§ Instructions for the task
Look for "saved" in every line of the listing. Copy the lines that have it.

§ Data for processing
☆ ☆ ☆

(** * The versioned IAVL tree: [iavl_versioned_tree.go]

    A shallow embedding of [VersionedTree], the orchestrator that keeps one
    mutable working tree, a map from saved version numbers to frozen trees and
    the number of the latest saved version.  Every method of the Go file is a
    computation over an explicit [VersionedTree] state; the [orphaningTree]
    objects it points to live in a heap, so that the aliasing between the
    working tree and [versions[V]] inside [SaveVersion] is the code's own. *)

From Stdlib Require Import Ascii.
From stdpp Require Import base numbers option list strings pretty gmap fin_maps.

☆ ☆ ☆

§ Answer to the problem
    mutable working tree, a map from saved version numbers to frozen trees and
    the number of the latest saved version.  Every method of the Go file is a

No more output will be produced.